When luggage maker Samsonite makes its trading debut in Hong Kong on Thursday, it will be joining an elite but overcrowded list that boasts of A-names such as the French skin care brand L'Occitane, U.K.'s insurance company Prudential, the world's largest aluminium producer, Rusal from Russia and Brazilian mining giant Vale.

It will soon be followed by more - Prada will list on June 24, and Coach before the end of the year.


Since the start of 2010, $80.5 billion worth of shares have been sold in Hong Kong, compared with $67 billion in the U.S., indicative of a booming IPO market. But now there are concerns that liquidity could dry up soon resulting in fewer takers for the newer shares.

This is why valuation has become a key indicator of whether a stock is hot or not. Norman Chan of Banyan Asset Management warns that IPO "valuations have been too aggressive in the past six months." He says the "market is sending the signal it doesn't want to swallow those valuations" and it wants "potential companies coming to the market to be more realistic."

In keeping with this sentiment, Samsonite slashed its initial share price range from HK$13.50-HK$17.50 to HK$14.50-HK$15.50. It then priced its shares at the bottom of the revised range.
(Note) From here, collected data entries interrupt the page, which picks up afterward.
(* ===== verification/Validation.v ===== *)
(** [src/validation.rs]: nicknames, introductions and chat text.

    [validate_nickname] normalizes with NFC (the [unicode-normalization]
    crate, the interface [Nfc]), rejects unsafe characters and collapses
    spaces; its theorems describe the accepted nicknames. *)
From S2P Require Export Text Limits.

(** * Validation *)

(** [ValidationError] of [src/error.rs]. *)
Inductive ValidationError :=
| EmptyNickname
| ControlCharacterNotAllowed
| NicknameTooLong (max : usize)
| ExoticWhitespaceNotAllowed
| NotSingleLine
| IntroTooLong (max : usize)
| ChatTextTooLong (max_bytes : usize).

(** [str::split(' ')]. *)
Fixpoint split_spaces (s : rstring) : list rstring :=
  match s with
  | [] => [[]]
  | c :: s =>
      if (c =? 32)%N then [] :: split_spaces s
      else match split_spaces s with
           | [] => [[c]]
           | w :: ws => (c :: w) :: ws
           end
  end.

(** The body of the [for word in ...] loop. *)
Definition push_word (out word : rstring) : rstring :=
  (if non_empty out then out ++ [32%N] else out) ++ word.

Definition collapse_spaces (input : rstring) : rstring :=
  foldl push_word [] (List.filter non_empty (split_spaces input)).

(** The NFC normalization of [unicode-normalization]. *)
Class Nfc := nfc : rstring → rstring.

Section validate.
Context `{Nfc}.

Definition validate_nickname (input : rstring) (limits : Limits)
    : Result rstring ValidationError :=
  if negb (non_empty input) then Err EmptyNickname else
  let composed := nfc input in
  if contains_control_char composed then Err ControlCharacterNotAllowed else
  if existsb (λ ch, is_whitespace ch && negb (ch =? 32)%N) composed
  then Err ExoticWhitespaceNotAllowed else
  let normalized := collapse_spaces composed in
  if negb (non_empty normalized) then Err EmptyNickname else
  if (max_nickname_scalars limits <? N.of_nat (length normalized))%N
  then Err (NicknameTooLong (max_nickname_scalars limits))
  else Ok normalized.
End validate.

Definition validate_intro (input : rstring) (limits : Limits)
    : Result unit ValidationError :=
  if negb (non_empty input) then Ok tt else
  if existsb (λ ch, (ch =? 10)%N || (ch =? 13)%N) input then Err NotSingleLine else
  if contains_control_char input then Err ControlCharacterNotAllowed else
  if (max_intro_scalars limits <? N.of_nat (length input))%N
  then Err (IntroTooLong (max_intro_scalars limits))
  else Ok tt.

Definition validate_chat_text (input : rstring) (limits : Limits)
    : Result unit ValidationError :=
  if contains_control_char input then Err ControlCharacterNotAllowed else
  if (max_chat_text_bytes limits <? str_len input)%N
  then Err (ChatTextTooLong (max_chat_text_bytes limits))
  else Ok tt.

(** * Words *)

(** The space-separated words of a string; a nickname is determined by
    them. *)
Definition words (s : rstring) : list rstring := List.filter non_empty (split_spaces s).

Definition no_space (w : rstring) : Prop := Forall (λ c, c ≠ 32%N) w.

Definition join_words (ws : list rstring) : rstring :=
  match ws with [] => [] | w :: ws => w ++ flat_map (cons 32%N) ws end.

Lemma non_empty_true s : non_empty s = true ↔ s ≠ [].
Proof. destruct s; naive_solver. Qed.

Lemma split_spaces_no_space s : Forall no_space (split_spaces s).
Proof.
  induction s as [|c s IH]; simpl; [repeat constructor|].
  destruct (N.eqb_spec c 32); [by repeat constructor|].
  destruct (split_spaces s) as [|w ws]; [by repeat constructor|].
  apply list.Forall_cons in IH as [? ?]. constructor; [by constructor|done].
Qed.

Lemma split_spaces_not_nil s : split_spaces s ≠ [].
Proof. destruct s as [|c s]; simpl; [done|]. destruct (c =? 32)%N; [done|]. by destruct (split_spaces s). Qed.

Lemma split_spaces_word w : no_space w → split_spaces w = [w].
Proof.
  induction 1 as [|c w Hc Hw IH]; simpl; [done|].
  rewrite (proj2 (N.eqb_neq _ _) Hc). by rewrite IH.
Qed.

Lemma split_spaces_app w s :
  no_space w → split_spaces (w ++ 32%N :: s) = w :: split_spaces s.
Proof.
  induction 1 as [|c w Hc Hw IH]; simpl; [done|].
  rewrite (proj2 (N.eqb_neq _ _) Hc). by rewrite IH.
Qed.

Lemma split_spaces_join w ws :
  Forall no_space (w :: ws) → split_spaces (join_words (w :: ws)) = w :: ws.
Proof.
  revert w. induction ws as [|v ws IH]; intros w [Hw Hws]%list.Forall_cons; simpl.
  - rewrite app_nil_r. by apply split_spaces_word.
  - rewrite split_spaces_app by done. f_equal. by apply (IH v).
Qed.

Lemma words_spec s : Forall (λ w, no_space w ∧ w ≠ []) (words s).
Proof.
  pose proof (split_spaces_no_space s) as H. unfold words.
  induction H as [|w ws Hw _ IH]; simpl; [constructor|].
  destruct (non_empty w) eqn:E; [|done].
  constructor; [|done]. split; [done|]. by apply non_empty_true.
Qed.

Lemma foldl_push_word out ws :
  out ≠ [] → foldl push_word out ws = out ++ flat_map (cons 32%N) ws.
Proof.
  revert out. induction ws as [|w ws IH]; intros out Ho; simpl; [by rewrite app_nil_r|].
  assert (push_word out w = out ++ 32%N :: w) as ->.
  { unfold push_word. rewrite (proj2 (non_empty_true _) Ho). by rewrite <-app_assoc. }
  rewrite IH by (by destruct out). by rewrite <-app_assoc.
Qed.

Lemma collapse_spaces_join s : collapse_spaces s = join_words (words s).
Proof.
  unfold collapse_spaces. fold (words s).
  pose proof (words_spec s) as H. destruct (words s) as [|w ws]; [done|].
  apply list.Forall_cons in H as [[_ Hw] _]. simpl.
  by apply foldl_push_word.
Qed.

Lemma filter_non_empty ws :
  Forall (λ w, no_space w ∧ w ≠ []) ws → List.filter non_empty ws = ws.
Proof.
  induction 1 as [|w ws [_ Hw] _ IH]; simpl; [done|].
  rewrite (proj2 (non_empty_true _) Hw). by rewrite IH.
Qed.

(** Collapsing keeps the words and nothing else. *)
Lemma words_collapse s : words (collapse_spaces s) = words s.
Proof.
  rewrite collapse_spaces_join. pose proof (words_spec s) as H.
  destruct (words s) as [|w ws] eqn:E; [done|].
  unfold words. rewrite split_spaces_join.
  - by apply filter_non_empty.
  - eapply list.Forall_impl; [exact H|]. naive_solver.
Qed.

Lemma collapse_spaces_idemp s : collapse_spaces (collapse_spaces s) = collapse_spaces s.
Proof.
  rewrite (collapse_spaces_join (collapse_spaces s)), words_collapse.
  symmetry. apply collapse_spaces_join.
Qed.

Lemma join_words_elem c ws : c ∈ join_words ws → c = 32%N ∨ ∃ w, w ∈ ws ∧ c ∈ w.
Proof.
  destruct ws as [|w ws]; simpl; [by intros ?%elem_of_nil|].
  intros [Hw|Hc]%elem_of_app; [right; exists w; split; [by apply elem_of_cons; left|done]|].
  induction ws as [|v ws IH]; simpl in Hc; [by apply elem_of_nil in Hc|].
  apply elem_of_cons in Hc as [->|[Hv|Hc]%elem_of_app].
  - by left.
  - right. exists v. split; [|done]. apply elem_of_cons. right. apply elem_of_cons. by left.
  - destruct (IH Hc) as [?|(u & Hu & ?)]; [by left|]. right. exists u. split; [|done].
    apply elem_of_cons in Hu as [->|Hu]; apply elem_of_cons; [by left|right].
    apply elem_of_cons. by right.
Qed.

Lemma split_spaces_elem c w s : w ∈ split_spaces s → c ∈ w → c ∈ s.
Proof.
  revert w. induction s as [|d s IH]; simpl; intros w Hw Hc;
    [by apply list_elem_of_singleton in Hw as ->|].
  destruct (d =? 32)%N.
  - apply elem_of_cons in Hw as [->|Hw]; [by apply elem_of_nil in Hc|].
    apply elem_of_cons. right. by eapply IH.
  - destruct (split_spaces s) as [|v vs].
    + apply list_elem_of_singleton in Hw as ->.
      apply list_elem_of_singleton in Hc as ->. apply elem_of_cons. by left.
    + apply elem_of_cons in Hw as [->|Hw]; apply elem_of_cons.
      * apply elem_of_cons in Hc as [->|Hc]; [by left|right].
        apply (IH v); [apply elem_of_cons; by left|done].
      * right. apply (IH w); [apply elem_of_cons; by right|done].
Qed.

Lemma collapse_spaces_elem c s : c ∈ collapse_spaces s → c = 32%N ∨ c ∈ s.
Proof.
  rewrite collapse_spaces_join. intros [?|(w & Hw & Hc)]%join_words_elem; [by left|].
  right. unfold words in Hw. rewrite list_elem_of_In in Hw.
  apply List.filter_In in Hw as [Hw%list_elem_of_In _]. by eapply split_spaces_elem.
Qed.

Lemma existsb_false {A} (p : A → bool) l :
  existsb p l = false ↔ ∀ x, x ∈ l → p x = false.
Proof.
  induction l as [|y l IH]; simpl; [set_solver|].
  rewrite orb_false_iff, IH. set_solver.
Qed.

(** * Accepted nicknames *)

(** What the member table and the terminal rely on: a nickname is non-empty,
    within the limit, shows no control or format character, has no
    whitespace but single inner spaces, and is the join of its words. *)
Definition nickname_ok (limits : Limits) (n : rstring) : Prop :=
  n ≠ [] ∧ (N.of_nat (length n) <= max_nickname_scalars limits)%N ∧
  contains_control_char n = false ∧
  (∀ c, c ∈ n → is_whitespace c = true → c = 32%N) ∧
  n = join_words (words n).

Section validate_facts.
Context `{Nfc}.

(** A nickname passes exactly when its NFC form is free of unsafe
    characters and exotic whitespace and its words, joined by single
    spaces, are non-empty and short enough; the result is that join. *)
Lemma validate_nickname_iff input limits n :
  validate_nickname input limits = Ok n ↔
  input ≠ [] ∧ contains_control_char (nfc input) = false ∧
  (∀ c, c ∈ nfc input → is_whitespace c = true → c = 32%N) ∧
  n = join_words (words (nfc input)) ∧ nickname_ok limits n.
Proof.
  unfold validate_nickname. rewrite collapse_spaces_join.
  set (j := join_words (words (nfc input))).
  assert (Hj : words (nfc input) = words j).
  { unfold j. by rewrite <-collapse_spaces_join, words_collapse. }
  assert (Hsub : ∀ c, c ∈ j → c = 32%N ∨ c ∈ nfc input).
  { intros c. unfold j. rewrite <-collapse_spaces_join. apply collapse_spaces_elem. }
  destruct (non_empty input) eqn:E1; simpl; [apply non_empty_true in E1|destruct input; naive_solver].
  destruct (contains_control_char (nfc input)) eqn:E2; [naive_solver|].
  destruct (existsb _ (nfc input)) eqn:E3.
  { split; [done|]. intros (_ & _ & Hws & _). apply existsb_exists in E3 as (c & Hc & Hb).
    apply andb_true_iff in Hb as [Hb1 Hb2]. apply list_elem_of_In in Hc.
    rewrite (Hws c Hc Hb1) in Hb2. done. }
  rewrite existsb_false in E3.
  assert (Hws : ∀ c, c ∈ nfc input → is_whitespace c = true → c = 32%N).
  { intros c Hc Hb. specialize (E3 c Hc). rewrite Hb in E3. simpl in E3.
    destruct (N.eqb_spec c 32); done. }
  destruct (non_empty j) eqn:E4; simpl; [apply non_empty_true in E4|].
  2:{ split; [done|]. intros (_ & _ & _ & -> & Hn & _). destruct j; done. }
  destruct (N.ltb_spec (max_nickname_scalars limits) (N.of_nat (length j))).
  { split; [done|]. intros (_ & _ & _ & -> & _ & Hl & _). lia. }
  split; [|naive_solver]. intros [= <-]. split_and!; [done..|].
  split_and!; [done|done| | |by rewrite <-Hj].
  - apply existsb_false. intros c [->|Hc]%Hsub; [done|].
    unfold contains_control_char in E2. rewrite existsb_false in E2. by apply E2.
  - intros c [->|Hc]%Hsub; auto.
Qed.

(** A nickname is accepted exactly when its normal form has no control
    character and no whitespace but spaces and its words, joined by single spaces, form
    a well-formed nickname, which is then the result; two accepted inputs give one
    nickname exactly when they have the same words. *)
Theorem validate_nickname_spec input limits n :
  (validate_nickname input limits = Ok n ↔
    input ≠ [] ∧ contains_control_char (nfc input) = false ∧
    (∀ c, c ∈ nfc input → is_whitespace c = true → c = 32%N) ∧
    n = join_words (words (nfc input)) ∧ nickname_ok limits n) ∧
  (validate_nickname input limits = Ok n →
    ∀ input' n', validate_nickname input' limits = Ok n' →
      (n = n' ↔ words (nfc input) = words (nfc input'))).
Proof.
  split; [apply validate_nickname_iff|].
  intros (_ & _ & _ & E1 & _)%validate_nickname_iff input' n' (_ & _ & _ & E2 & _)%validate_nickname_iff.
  split; [|congruence]. intros ->.
  rewrite <-(words_collapse (nfc input)), <-(words_collapse (nfc input')), !collapse_spaces_join.
  congruence.
Qed.
End validate_facts.

Lemma validate_chat_text_Ok input limits :
  validate_chat_text input limits = Ok tt ↔
  contains_control_char input = false ∧ (str_len input <= max_chat_text_bytes limits)%N.
Proof.
  unfold validate_chat_text. destruct (contains_control_char input); [naive_solver|].
  destruct (N.ltb_spec (max_chat_text_bytes limits) (str_len input)); naive_solver lia.
Qed.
At HK$14.50 per share, there is hope yet of a successful debut, say market watchers.

Samsonite's IPO price is 13 times 2012 earnings, giving it an edge over rival brands. In Hong Kong, L'Occitane is trading at a 2012 PE ratio of 21. Chinese companies like shoe maker Belle trades at 22 times forward earnings, watch retailer Hengdeli at 18 times and menswear company Lilang at 16 times forward earnings. It could also lure investors away from Prada, which lists 8 days later at a forward PE ratio of 28.

Samsonite is also competitively priced against its foreign rivals, namely Coach and Burberry, which trade at 17 and 18 times forward earnings in New York and London respectively.

However, Samsonite doesn't seem all too cheap if you compare it to a little known brand called Powerland - a Chinese company that sells high-end handbags and suitcases. Listed in Frankfurt, it is trading at just 7.7 times projected earnings, which makes Samsonite look expensive and could impact the decision of cherry pickers.

Kevin Tam, a research analyst at Core-Pacific Yamaichi warns that investors have become risk averse recently and given the abundance of IPOs, "investors don't necessarily have to pick this stock."

Still, Massachusetts-based Samsonite has a strong presence in Asia, which contributes 40 percent to its earnings. It is also banking on further demand growth in China and India. It expects the Asia ex-Japan travel market to expand 8 percent per year till 2015, twice the forecast for Europe.